* **YOUR TASK**:
What the task needs is every record repeated exactly, nothing more.

* **SUPPLIED RECORDS**:
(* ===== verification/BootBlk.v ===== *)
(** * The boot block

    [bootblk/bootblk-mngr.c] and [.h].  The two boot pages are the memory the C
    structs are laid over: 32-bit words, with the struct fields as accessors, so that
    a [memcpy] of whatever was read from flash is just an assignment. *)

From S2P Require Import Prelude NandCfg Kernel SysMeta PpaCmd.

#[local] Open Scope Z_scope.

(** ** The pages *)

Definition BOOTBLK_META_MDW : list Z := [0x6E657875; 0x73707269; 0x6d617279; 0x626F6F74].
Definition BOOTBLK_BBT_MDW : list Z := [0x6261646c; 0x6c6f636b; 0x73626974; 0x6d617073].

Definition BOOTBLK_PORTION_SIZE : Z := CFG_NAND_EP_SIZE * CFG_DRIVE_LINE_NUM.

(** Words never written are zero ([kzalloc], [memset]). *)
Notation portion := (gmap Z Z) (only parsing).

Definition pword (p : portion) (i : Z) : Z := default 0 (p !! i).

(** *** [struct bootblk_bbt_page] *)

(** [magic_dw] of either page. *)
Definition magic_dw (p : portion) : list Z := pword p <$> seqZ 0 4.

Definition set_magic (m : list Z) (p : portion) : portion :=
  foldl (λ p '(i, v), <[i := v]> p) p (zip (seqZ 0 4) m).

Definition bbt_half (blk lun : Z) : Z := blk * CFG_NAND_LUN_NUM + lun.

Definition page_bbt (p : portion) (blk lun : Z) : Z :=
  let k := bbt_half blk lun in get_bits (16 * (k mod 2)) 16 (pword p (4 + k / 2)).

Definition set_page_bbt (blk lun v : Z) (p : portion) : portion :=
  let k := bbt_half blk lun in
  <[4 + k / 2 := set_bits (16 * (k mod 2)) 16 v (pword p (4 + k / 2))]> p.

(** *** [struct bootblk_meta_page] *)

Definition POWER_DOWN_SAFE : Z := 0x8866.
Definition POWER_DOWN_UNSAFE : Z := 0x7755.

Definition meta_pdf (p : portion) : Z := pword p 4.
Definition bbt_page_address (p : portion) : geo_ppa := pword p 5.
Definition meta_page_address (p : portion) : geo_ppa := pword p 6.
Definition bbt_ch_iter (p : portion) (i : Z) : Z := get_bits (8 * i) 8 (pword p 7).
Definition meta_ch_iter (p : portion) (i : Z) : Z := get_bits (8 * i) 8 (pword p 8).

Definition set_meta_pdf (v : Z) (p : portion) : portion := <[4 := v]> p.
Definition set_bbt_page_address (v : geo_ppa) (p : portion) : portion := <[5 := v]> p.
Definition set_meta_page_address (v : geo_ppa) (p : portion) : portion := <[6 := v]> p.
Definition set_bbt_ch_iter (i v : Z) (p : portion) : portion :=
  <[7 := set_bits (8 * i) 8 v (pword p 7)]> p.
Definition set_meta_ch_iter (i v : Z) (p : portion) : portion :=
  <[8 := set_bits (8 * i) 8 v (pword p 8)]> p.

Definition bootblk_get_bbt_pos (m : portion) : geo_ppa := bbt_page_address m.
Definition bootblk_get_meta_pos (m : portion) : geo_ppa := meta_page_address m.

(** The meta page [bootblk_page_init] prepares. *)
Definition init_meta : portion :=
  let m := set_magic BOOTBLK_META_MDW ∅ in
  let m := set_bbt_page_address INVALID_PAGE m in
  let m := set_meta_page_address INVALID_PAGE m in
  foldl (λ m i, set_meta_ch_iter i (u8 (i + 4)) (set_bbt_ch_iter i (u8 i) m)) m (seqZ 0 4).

* **RESPONSE TO THE EXERCISE**:
(* ===== verification/BootBlk.v ===== *)
(** * The boot block

    [bootblk/bootblk-mngr.c] and [.h].  The two boot pages are the memory the C
    structs are laid over: 32-bit words, with the struct fields as accessors, so that
    a [memcpy] of whatever was read from flash is just an assignment. *)

From S2P Require Import Prelude NandCfg Kernel SysMeta PpaCmd.

#[local] Open Scope Z_scope.

(** ** The pages *)

Definition BOOTBLK_META_MDW : list Z := [0x6E657875; 0x73707269; 0x6d617279; 0x626F6F74].
Definition BOOTBLK_BBT_MDW : list Z := [0x6261646c; 0x6c6f636b; 0x73626974; 0x6d617073].

Definition BOOTBLK_PORTION_SIZE : Z := CFG_NAND_EP_SIZE * CFG_DRIVE_LINE_NUM.

(** Words never written are zero ([kzalloc], [memset]). *)
Notation portion := (gmap Z Z) (only parsing).

Definition pword (p : portion) (i : Z) : Z := default 0 (p !! i).

(** *** [struct bootblk_bbt_page] *)

(** [magic_dw] of either page. *)
Definition magic_dw (p : portion) : list Z := pword p <$> seqZ 0 4.

Definition set_magic (m : list Z) (p : portion) : portion :=
  foldl (λ p '(i, v), <[i := v]> p) p (zip (seqZ 0 4) m).

Definition bbt_half (blk lun : Z) : Z := blk * CFG_NAND_LUN_NUM + lun.

Definition page_bbt (p : portion) (blk lun : Z) : Z :=
  let k := bbt_half blk lun in get_bits (16 * (k mod 2)) 16 (pword p (4 + k / 2)).

Definition set_page_bbt (blk lun v : Z) (p : portion) : portion :=
  let k := bbt_half blk lun in
  <[4 + k / 2 := set_bits (16 * (k mod 2)) 16 v (pword p (4 + k / 2))]> p.

(** *** [struct bootblk_meta_page] *)

Definition POWER_DOWN_SAFE : Z := 0x8866.
Definition POWER_DOWN_UNSAFE : Z := 0x7755.

Definition meta_pdf (p : portion) : Z := pword p 4.
Definition bbt_page_address (p : portion) : geo_ppa := pword p 5.
Definition meta_page_address (p : portion) : geo_ppa := pword p 6.
Definition bbt_ch_iter (p : portion) (i : Z) : Z := get_bits (8 * i) 8 (pword p 7).
Definition meta_ch_iter (p : portion) (i : Z) : Z := get_bits (8 * i) 8 (pword p 8).

Definition set_meta_pdf (v : Z) (p : portion) : portion := <[4 := v]> p.
Definition set_bbt_page_address (v : geo_ppa) (p : portion) : portion := <[5 := v]> p.
Definition set_meta_page_address (v : geo_ppa) (p : portion) : portion := <[6 := v]> p.
Definition set_bbt_ch_iter (i v : Z) (p : portion) : portion :=
  <[7 := set_bits (8 * i) 8 v (pword p 7)]> p.
Definition set_meta_ch_iter (i v : Z) (p : portion) : portion :=
  <[8 := set_bits (8 * i) 8 v (pword p 8)]> p.

Definition bootblk_get_bbt_pos (m : portion) : geo_ppa := bbt_page_address m.
Definition bootblk_get_meta_pos (m : portion) : geo_ppa := meta_page_address m.

(** The meta page [bootblk_page_init] prepares. *)
Definition init_meta : portion :=
  let m := set_magic BOOTBLK_META_MDW ∅ in
  let m := set_bbt_page_address INVALID_PAGE m in
  let m := set_meta_page_address INVALID_PAGE m in
  foldl (λ m i, set_meta_ch_iter i (u8 (i + 4)) (set_bbt_ch_iter i (u8 i) m)) m (seqZ 0 4).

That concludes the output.